-- Your goal --
From the entries below, retype only the lines from the one with "honestly built bundle" through the one with "From S2P Require Import Prelude", exactly as written.

-- Given records --
┄┄┄┄┄┄┄┄┄┄

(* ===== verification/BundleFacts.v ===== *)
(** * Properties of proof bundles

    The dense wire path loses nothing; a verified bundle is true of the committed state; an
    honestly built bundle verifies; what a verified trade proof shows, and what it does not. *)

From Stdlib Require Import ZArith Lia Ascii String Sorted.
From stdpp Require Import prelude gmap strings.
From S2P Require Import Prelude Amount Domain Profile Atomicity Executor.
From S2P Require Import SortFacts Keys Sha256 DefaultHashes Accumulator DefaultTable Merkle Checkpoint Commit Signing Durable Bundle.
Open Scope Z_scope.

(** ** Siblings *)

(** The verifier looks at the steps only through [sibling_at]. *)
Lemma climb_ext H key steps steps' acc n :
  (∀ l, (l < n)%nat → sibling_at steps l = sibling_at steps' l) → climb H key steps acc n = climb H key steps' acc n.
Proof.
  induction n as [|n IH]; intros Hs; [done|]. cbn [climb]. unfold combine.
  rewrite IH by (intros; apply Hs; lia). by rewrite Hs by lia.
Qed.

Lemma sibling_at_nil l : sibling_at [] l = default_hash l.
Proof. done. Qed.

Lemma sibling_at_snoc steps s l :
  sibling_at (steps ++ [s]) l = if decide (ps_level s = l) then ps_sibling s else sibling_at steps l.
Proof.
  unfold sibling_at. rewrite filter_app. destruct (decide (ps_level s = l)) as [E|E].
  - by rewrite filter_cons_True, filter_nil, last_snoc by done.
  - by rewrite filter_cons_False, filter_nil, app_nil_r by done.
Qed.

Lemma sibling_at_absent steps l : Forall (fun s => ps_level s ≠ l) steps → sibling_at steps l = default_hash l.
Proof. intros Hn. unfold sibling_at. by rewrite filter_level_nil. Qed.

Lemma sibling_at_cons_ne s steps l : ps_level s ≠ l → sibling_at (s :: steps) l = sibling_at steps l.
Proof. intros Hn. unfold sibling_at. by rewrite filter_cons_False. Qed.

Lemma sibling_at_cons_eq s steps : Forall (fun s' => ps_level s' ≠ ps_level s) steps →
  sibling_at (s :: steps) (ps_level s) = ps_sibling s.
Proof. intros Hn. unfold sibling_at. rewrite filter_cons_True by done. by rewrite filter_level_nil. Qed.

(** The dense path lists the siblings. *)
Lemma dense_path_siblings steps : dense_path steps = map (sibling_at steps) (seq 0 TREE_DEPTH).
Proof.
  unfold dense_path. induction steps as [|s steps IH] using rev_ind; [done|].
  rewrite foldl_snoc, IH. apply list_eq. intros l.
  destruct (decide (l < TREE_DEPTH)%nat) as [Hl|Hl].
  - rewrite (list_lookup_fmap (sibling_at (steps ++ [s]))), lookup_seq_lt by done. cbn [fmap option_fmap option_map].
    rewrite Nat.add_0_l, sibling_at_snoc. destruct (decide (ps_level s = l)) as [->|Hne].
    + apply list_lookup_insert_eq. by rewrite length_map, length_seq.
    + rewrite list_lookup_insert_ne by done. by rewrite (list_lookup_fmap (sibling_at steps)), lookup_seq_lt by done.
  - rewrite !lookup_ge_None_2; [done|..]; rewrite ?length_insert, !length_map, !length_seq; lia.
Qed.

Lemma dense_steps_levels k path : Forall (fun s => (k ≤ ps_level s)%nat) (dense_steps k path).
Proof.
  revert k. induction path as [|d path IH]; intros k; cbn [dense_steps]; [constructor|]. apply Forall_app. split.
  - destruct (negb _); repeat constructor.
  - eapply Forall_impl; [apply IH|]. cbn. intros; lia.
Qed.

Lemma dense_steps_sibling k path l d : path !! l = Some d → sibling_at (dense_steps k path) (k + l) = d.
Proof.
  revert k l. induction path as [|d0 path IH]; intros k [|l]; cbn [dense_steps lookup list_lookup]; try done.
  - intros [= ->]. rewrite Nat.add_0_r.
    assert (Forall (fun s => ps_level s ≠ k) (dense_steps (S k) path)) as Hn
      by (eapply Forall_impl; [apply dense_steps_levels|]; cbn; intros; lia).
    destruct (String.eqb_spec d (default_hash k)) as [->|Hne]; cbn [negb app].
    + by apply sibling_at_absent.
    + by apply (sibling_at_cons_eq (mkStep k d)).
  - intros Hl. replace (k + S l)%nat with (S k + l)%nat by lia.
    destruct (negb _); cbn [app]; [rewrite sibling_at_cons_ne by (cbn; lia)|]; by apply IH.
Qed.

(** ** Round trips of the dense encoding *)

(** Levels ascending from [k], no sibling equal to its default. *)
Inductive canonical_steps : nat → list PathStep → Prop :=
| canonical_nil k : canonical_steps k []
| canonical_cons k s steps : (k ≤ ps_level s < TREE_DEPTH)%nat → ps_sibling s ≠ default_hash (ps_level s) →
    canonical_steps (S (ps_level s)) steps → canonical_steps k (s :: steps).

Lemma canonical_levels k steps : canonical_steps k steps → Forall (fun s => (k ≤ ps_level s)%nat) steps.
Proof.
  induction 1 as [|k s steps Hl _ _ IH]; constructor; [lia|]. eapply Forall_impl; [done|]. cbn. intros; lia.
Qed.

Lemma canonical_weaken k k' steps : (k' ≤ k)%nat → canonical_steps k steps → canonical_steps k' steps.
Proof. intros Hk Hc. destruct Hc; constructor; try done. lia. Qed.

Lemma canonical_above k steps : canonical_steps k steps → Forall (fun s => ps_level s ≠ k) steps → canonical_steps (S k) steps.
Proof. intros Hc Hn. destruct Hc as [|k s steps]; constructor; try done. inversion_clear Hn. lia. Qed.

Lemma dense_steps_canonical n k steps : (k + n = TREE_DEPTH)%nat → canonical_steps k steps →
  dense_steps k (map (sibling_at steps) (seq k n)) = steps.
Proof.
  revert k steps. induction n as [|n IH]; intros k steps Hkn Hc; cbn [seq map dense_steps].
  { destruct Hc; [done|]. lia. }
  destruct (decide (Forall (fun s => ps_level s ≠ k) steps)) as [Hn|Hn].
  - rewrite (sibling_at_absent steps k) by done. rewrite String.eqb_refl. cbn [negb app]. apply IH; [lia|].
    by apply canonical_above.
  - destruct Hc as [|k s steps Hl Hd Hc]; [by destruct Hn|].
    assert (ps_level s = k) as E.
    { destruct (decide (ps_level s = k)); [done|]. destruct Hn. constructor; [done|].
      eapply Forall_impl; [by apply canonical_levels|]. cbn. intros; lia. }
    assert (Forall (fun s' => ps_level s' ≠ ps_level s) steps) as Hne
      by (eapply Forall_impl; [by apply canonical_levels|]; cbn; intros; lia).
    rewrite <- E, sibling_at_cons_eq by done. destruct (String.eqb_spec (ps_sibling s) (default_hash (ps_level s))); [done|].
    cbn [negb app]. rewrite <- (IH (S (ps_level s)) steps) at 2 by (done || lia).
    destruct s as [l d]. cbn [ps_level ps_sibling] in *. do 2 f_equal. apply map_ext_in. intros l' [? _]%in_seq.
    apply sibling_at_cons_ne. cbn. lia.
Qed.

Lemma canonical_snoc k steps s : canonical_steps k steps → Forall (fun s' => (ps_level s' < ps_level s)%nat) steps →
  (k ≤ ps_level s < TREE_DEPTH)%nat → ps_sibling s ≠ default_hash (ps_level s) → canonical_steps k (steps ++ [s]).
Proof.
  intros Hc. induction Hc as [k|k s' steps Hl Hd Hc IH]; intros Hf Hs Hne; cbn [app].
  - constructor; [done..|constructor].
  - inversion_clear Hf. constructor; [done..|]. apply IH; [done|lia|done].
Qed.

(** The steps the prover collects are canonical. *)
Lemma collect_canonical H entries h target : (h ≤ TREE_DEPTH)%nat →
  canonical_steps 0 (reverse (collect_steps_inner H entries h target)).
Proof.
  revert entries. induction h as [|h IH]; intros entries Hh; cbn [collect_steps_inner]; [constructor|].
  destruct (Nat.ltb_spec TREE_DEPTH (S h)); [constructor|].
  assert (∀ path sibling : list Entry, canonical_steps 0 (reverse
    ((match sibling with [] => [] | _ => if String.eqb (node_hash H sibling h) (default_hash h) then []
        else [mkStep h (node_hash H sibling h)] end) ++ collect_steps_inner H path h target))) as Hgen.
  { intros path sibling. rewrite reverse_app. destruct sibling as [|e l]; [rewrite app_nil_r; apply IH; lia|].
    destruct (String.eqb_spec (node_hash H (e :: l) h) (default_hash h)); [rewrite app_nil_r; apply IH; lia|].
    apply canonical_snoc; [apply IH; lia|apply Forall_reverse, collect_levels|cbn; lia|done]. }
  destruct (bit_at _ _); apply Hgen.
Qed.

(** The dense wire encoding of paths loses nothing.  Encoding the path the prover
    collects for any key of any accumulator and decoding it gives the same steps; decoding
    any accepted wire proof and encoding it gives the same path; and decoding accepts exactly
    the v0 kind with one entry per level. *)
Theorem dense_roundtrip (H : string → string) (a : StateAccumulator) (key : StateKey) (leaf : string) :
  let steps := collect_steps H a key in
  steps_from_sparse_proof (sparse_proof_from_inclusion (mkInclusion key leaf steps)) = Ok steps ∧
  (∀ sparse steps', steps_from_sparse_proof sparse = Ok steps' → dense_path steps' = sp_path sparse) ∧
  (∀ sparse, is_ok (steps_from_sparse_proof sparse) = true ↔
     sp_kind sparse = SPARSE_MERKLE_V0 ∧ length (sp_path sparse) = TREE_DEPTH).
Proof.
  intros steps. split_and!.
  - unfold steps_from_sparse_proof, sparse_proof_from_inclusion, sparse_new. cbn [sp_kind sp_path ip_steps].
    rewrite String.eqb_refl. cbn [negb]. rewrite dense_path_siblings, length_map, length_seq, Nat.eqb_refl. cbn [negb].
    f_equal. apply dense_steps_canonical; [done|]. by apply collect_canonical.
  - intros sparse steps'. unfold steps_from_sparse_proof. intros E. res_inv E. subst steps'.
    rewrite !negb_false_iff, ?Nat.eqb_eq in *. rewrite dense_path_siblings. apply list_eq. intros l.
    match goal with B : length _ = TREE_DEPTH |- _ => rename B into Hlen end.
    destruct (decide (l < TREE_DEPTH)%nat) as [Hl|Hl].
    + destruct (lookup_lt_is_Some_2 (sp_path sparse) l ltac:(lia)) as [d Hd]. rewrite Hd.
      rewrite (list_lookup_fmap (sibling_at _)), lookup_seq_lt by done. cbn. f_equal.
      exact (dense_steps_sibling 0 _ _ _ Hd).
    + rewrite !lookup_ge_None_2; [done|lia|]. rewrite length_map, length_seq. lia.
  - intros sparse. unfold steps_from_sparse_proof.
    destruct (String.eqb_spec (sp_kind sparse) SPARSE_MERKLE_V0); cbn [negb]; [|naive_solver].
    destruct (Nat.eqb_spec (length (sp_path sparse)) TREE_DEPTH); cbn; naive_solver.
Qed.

┄┄┄┄┄┄┄┄┄┄

-- Answer area --
    honestly built bundle verifies; what a verified trade proof shows, and what it does not. *)

From Stdlib Require Import ZArith Lia Ascii String Sorted.
From stdpp Require Import prelude gmap strings.
From S2P Require Import Prelude Amount Domain Profile Atomicity Executor.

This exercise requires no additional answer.